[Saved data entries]

————————

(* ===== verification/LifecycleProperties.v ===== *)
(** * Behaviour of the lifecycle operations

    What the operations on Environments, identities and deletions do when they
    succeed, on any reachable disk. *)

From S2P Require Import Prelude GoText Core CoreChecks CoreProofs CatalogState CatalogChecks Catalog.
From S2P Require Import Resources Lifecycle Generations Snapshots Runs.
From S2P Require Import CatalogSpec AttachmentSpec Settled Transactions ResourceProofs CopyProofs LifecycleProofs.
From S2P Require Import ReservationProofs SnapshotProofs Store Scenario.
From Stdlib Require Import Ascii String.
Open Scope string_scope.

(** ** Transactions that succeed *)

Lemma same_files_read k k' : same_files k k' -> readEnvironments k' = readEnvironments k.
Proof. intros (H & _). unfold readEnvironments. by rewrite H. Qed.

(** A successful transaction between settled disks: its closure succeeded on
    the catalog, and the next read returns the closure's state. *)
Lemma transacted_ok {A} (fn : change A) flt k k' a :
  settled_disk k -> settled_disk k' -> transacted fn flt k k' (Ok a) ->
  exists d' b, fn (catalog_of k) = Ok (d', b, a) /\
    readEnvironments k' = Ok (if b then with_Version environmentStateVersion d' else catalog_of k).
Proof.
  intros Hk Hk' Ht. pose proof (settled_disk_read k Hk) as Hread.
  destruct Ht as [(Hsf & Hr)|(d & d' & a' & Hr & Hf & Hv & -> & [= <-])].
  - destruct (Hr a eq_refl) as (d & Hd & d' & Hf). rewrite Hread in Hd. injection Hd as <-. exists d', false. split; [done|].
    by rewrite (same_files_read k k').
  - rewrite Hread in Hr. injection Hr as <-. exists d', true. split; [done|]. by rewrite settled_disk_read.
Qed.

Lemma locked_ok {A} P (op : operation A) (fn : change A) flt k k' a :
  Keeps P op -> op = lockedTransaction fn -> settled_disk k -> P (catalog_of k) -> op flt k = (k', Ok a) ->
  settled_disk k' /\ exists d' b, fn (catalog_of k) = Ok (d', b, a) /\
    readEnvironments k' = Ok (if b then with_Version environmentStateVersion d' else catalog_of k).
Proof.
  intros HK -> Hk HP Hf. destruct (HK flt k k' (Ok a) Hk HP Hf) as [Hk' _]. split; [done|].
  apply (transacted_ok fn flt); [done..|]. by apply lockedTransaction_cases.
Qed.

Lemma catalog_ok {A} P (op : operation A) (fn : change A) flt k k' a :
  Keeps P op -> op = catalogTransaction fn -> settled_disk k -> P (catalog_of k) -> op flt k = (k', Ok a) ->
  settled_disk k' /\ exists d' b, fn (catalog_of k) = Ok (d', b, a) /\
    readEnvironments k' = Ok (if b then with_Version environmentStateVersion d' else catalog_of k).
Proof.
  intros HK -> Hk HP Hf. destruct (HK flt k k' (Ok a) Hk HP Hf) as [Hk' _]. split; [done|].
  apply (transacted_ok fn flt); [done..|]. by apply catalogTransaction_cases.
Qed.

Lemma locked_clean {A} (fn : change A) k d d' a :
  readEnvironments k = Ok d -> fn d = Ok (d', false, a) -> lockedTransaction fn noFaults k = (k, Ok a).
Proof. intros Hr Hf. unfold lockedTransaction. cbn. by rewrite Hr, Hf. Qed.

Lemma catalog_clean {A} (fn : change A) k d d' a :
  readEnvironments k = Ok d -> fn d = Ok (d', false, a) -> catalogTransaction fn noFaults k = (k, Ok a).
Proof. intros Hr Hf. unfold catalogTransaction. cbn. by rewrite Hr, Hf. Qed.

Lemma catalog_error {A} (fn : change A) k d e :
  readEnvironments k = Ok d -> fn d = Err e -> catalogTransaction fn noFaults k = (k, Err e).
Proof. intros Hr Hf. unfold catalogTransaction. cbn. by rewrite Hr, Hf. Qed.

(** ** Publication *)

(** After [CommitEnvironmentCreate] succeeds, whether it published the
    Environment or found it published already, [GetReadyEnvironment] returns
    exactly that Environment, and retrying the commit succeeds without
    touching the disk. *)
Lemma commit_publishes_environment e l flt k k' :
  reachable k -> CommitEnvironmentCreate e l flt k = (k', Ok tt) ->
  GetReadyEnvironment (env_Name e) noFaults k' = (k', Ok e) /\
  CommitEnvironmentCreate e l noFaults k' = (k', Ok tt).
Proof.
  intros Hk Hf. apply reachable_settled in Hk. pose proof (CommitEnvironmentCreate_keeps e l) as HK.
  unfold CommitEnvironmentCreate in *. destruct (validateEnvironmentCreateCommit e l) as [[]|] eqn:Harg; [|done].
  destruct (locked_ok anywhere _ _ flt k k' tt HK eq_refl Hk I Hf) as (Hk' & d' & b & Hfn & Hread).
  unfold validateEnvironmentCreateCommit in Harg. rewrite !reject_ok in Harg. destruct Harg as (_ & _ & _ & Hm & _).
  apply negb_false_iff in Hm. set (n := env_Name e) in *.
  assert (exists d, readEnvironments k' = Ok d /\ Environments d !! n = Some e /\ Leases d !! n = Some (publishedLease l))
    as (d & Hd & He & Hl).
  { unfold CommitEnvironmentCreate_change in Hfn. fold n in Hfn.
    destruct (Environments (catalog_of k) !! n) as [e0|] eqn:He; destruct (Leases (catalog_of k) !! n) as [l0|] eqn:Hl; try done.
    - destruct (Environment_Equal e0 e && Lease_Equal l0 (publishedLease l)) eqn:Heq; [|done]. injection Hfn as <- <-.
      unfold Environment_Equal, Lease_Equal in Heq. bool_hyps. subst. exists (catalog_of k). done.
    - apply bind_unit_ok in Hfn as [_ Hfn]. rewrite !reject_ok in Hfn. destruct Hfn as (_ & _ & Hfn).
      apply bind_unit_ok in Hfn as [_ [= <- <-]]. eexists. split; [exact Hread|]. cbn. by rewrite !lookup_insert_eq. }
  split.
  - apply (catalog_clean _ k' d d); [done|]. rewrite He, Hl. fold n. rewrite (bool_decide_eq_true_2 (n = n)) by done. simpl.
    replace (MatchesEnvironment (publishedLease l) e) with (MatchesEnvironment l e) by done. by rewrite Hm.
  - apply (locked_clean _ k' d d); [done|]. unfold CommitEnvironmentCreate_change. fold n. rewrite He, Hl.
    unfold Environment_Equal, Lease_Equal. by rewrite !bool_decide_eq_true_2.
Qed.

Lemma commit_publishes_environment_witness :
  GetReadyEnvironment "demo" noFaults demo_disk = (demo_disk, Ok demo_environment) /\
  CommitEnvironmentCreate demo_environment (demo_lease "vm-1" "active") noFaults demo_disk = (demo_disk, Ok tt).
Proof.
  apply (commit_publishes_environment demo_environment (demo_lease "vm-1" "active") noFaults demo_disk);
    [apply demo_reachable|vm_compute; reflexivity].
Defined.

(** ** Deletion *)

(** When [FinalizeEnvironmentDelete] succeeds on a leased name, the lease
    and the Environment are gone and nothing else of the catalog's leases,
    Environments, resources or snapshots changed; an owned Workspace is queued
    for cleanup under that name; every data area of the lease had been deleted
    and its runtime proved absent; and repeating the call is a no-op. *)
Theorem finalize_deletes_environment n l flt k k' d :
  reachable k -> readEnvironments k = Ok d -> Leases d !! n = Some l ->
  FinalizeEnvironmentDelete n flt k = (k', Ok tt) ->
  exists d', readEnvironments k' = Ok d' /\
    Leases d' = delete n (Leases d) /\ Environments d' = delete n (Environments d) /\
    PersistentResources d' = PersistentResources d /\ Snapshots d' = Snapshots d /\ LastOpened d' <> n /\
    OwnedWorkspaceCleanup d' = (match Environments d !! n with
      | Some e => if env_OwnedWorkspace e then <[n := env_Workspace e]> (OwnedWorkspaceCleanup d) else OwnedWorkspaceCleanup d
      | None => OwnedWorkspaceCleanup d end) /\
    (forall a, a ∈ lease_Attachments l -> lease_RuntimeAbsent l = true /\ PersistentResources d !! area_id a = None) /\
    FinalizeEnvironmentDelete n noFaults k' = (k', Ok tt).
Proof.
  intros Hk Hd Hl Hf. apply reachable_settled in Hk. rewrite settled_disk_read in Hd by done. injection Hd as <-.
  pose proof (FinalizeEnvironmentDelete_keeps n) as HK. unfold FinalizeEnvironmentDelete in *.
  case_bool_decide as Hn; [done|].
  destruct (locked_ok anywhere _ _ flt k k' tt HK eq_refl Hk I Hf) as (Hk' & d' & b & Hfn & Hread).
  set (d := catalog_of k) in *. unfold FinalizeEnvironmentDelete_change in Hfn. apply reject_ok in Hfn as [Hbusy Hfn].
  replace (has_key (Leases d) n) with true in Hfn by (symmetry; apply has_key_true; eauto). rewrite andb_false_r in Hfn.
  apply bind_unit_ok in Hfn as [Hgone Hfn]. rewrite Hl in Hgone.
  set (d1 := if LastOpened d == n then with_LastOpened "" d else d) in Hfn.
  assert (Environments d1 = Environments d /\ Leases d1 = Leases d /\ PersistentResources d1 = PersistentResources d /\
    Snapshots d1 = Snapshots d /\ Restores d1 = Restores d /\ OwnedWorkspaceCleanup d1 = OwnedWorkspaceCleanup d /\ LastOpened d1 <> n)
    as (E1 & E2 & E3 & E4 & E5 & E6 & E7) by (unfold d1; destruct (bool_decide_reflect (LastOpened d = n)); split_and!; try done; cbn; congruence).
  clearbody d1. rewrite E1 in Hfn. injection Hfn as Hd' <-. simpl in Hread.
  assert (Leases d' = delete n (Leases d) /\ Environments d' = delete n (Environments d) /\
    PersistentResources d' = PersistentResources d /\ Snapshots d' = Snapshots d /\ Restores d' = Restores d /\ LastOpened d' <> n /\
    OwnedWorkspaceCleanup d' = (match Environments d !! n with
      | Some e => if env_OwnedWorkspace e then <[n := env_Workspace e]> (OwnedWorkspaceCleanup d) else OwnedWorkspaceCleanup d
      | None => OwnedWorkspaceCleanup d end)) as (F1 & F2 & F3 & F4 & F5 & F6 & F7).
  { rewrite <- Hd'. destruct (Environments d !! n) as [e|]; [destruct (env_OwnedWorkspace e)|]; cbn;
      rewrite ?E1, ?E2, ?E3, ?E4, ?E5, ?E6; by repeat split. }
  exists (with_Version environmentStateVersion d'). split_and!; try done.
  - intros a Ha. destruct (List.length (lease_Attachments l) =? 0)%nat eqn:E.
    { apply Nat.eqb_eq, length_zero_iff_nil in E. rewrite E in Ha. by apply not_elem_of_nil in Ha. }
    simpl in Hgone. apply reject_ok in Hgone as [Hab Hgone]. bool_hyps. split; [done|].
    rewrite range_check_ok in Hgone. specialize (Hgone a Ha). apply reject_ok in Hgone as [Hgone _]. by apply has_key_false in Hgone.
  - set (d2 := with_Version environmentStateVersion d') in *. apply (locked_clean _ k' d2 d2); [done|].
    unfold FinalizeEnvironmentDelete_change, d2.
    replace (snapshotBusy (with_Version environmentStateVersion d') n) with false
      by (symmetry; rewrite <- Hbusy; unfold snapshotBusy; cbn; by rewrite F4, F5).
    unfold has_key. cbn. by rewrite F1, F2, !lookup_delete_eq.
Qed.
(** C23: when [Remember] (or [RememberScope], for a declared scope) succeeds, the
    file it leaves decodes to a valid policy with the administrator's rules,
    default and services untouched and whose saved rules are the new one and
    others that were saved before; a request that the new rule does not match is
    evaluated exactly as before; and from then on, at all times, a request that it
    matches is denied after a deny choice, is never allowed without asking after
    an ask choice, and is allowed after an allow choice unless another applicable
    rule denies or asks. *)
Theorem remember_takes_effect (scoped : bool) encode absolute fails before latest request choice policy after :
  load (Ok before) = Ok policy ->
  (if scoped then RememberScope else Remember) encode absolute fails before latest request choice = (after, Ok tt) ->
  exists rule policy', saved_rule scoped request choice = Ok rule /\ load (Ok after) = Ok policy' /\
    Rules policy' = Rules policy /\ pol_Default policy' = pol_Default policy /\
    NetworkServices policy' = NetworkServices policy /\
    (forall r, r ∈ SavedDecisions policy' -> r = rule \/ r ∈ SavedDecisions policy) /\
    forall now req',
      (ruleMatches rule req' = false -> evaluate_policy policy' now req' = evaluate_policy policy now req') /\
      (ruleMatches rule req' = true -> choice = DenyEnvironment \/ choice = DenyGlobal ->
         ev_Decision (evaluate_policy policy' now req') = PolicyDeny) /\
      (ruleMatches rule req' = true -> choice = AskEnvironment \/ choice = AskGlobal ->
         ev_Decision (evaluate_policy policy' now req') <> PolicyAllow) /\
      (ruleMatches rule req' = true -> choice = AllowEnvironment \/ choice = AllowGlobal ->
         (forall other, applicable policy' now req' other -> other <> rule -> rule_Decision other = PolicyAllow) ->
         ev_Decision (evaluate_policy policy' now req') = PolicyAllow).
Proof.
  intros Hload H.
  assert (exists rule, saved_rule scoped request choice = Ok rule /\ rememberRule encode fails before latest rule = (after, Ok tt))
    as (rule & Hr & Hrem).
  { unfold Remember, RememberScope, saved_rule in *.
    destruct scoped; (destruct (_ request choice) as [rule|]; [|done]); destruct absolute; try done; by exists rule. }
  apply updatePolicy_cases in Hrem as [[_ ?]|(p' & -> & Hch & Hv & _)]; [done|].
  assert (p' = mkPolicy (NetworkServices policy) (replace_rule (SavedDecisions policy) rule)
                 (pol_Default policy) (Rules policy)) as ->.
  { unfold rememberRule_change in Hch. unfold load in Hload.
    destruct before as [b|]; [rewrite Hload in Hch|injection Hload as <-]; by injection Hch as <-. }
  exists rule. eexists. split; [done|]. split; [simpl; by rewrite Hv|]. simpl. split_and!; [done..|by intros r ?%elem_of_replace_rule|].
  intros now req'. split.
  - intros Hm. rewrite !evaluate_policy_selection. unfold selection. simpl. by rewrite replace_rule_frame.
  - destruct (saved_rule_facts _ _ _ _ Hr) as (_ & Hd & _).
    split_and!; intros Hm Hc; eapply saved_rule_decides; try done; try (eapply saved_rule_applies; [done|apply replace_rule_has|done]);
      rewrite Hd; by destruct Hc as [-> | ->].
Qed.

————————

▶ [Work to complete] Report every line of the entries that carries the word "RememberScope".

▶ [Task answer]
(** C23: when [Remember] (or [RememberScope], for a declared scope) succeeds, the
  (if scoped then RememberScope else Remember) encode absolute fails before latest request choice = (after, Ok tt) ->
  { unfold Remember, RememberScope, saved_rule in *.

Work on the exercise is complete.